### [TASK]
Scan the entries below for the word "TriageAnswer" and copy every line where it turns up.
MATERIAL FOR THIS TASK: Begin
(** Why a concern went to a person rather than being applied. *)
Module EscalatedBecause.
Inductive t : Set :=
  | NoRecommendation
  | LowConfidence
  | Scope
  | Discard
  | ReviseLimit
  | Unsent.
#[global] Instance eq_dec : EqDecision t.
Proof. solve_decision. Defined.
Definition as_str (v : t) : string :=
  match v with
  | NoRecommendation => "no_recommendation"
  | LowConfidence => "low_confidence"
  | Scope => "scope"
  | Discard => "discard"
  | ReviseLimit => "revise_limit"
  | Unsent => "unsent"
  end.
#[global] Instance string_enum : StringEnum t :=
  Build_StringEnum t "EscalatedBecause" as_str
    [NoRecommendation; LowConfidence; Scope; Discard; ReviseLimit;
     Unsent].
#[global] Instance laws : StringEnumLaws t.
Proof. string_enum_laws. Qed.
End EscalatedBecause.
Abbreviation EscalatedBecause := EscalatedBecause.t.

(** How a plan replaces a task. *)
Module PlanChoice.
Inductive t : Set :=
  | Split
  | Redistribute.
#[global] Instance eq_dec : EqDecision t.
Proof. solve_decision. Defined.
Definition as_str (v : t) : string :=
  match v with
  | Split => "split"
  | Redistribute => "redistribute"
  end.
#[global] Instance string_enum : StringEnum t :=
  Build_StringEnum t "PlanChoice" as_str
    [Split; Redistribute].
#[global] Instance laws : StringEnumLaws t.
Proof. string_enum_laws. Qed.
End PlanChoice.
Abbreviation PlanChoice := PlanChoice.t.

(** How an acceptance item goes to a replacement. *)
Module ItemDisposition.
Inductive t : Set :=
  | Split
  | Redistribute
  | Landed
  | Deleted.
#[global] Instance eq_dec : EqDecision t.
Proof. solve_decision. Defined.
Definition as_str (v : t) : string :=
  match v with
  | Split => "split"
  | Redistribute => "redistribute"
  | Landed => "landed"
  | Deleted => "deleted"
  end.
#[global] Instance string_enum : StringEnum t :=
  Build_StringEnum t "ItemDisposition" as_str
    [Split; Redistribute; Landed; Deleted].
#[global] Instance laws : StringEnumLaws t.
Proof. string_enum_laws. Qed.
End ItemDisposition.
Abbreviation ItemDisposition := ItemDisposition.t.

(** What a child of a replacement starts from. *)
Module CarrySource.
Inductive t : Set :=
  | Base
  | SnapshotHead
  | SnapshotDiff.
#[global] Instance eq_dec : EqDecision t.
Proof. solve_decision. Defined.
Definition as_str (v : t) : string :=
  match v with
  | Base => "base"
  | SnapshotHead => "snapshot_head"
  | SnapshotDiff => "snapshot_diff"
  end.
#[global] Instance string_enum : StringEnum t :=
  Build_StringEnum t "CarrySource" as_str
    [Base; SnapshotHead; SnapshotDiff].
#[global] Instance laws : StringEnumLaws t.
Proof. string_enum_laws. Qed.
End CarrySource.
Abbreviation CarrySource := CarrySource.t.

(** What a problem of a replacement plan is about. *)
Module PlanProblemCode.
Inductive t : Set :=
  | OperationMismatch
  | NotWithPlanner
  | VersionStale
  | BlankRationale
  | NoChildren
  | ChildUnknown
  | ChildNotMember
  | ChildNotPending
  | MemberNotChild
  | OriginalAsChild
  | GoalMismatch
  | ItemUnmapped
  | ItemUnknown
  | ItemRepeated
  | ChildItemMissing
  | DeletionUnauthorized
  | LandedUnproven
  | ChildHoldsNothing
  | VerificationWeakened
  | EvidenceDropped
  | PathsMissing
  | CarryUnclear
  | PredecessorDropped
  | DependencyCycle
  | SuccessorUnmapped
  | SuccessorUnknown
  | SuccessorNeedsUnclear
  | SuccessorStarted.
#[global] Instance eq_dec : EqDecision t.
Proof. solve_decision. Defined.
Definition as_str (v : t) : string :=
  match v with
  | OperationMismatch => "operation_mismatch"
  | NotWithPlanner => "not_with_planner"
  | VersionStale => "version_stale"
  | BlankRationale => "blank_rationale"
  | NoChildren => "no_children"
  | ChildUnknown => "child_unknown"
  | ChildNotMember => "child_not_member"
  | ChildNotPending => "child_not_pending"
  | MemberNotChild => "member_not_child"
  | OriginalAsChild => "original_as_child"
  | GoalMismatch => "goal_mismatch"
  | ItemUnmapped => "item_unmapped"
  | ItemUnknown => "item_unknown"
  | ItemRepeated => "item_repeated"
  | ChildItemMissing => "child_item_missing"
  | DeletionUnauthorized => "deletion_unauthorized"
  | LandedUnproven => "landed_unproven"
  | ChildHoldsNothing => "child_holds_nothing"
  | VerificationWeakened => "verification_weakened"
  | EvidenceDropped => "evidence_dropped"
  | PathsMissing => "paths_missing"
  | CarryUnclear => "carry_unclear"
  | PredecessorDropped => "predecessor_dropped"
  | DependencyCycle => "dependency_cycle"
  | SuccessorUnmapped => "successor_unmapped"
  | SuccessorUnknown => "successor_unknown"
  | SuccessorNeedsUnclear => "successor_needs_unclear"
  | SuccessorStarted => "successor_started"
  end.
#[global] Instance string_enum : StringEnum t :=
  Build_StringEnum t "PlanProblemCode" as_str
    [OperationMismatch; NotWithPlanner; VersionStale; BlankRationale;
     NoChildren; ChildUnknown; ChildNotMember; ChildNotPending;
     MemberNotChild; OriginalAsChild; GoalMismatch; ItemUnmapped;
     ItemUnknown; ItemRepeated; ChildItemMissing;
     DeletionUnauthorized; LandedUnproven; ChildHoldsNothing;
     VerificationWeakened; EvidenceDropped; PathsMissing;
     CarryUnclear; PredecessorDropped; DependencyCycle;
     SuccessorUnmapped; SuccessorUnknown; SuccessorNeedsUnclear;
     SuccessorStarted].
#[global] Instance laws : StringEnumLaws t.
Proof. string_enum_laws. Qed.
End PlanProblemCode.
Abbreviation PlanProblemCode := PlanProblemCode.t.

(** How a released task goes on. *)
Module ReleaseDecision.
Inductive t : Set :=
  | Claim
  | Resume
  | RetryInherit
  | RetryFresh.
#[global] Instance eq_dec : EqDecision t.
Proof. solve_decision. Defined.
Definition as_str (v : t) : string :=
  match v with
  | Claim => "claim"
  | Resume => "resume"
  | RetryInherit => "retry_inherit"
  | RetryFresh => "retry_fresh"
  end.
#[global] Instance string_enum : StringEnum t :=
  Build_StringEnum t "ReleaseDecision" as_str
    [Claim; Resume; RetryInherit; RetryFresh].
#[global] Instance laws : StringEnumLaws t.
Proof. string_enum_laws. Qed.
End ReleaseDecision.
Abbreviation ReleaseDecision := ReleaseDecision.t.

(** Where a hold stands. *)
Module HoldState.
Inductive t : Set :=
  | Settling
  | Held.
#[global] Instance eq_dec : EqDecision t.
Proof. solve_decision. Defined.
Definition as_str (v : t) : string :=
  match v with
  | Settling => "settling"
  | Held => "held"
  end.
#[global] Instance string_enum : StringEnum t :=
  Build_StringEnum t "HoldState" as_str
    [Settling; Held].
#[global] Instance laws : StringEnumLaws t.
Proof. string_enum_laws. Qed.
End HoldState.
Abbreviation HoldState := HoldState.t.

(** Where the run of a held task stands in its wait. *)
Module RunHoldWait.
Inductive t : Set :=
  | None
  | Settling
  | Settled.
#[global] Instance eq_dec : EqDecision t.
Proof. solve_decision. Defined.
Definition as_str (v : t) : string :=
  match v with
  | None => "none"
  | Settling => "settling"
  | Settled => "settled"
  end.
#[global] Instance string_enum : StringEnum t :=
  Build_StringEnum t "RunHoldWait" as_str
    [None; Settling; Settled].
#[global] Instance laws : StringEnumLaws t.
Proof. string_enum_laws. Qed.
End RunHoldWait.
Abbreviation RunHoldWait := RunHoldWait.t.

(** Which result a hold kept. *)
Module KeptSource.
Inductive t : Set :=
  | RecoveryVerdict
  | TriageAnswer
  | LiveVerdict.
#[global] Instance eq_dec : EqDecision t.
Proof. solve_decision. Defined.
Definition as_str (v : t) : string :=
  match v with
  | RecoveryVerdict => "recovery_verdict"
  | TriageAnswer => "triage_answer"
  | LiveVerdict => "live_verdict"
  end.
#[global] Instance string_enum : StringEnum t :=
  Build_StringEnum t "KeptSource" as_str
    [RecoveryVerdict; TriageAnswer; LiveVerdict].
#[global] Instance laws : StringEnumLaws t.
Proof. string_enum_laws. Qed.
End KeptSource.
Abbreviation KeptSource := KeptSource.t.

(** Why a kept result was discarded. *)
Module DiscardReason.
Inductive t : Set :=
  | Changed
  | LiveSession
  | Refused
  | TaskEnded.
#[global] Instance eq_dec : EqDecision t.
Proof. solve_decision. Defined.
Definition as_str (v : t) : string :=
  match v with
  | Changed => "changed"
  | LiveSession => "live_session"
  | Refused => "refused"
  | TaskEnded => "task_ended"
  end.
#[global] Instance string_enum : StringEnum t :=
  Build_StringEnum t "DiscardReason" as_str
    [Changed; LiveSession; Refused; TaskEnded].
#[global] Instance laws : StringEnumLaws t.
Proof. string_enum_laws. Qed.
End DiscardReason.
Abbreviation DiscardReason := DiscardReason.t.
MATERIAL FOR THIS TASK: End
### [SOLUTION TO THE EXERCISE]
  | TriageAnswer
  | TriageAnswer => "triage_answer"
    [RecoveryVerdict; TriageAnswer; LiveVerdict].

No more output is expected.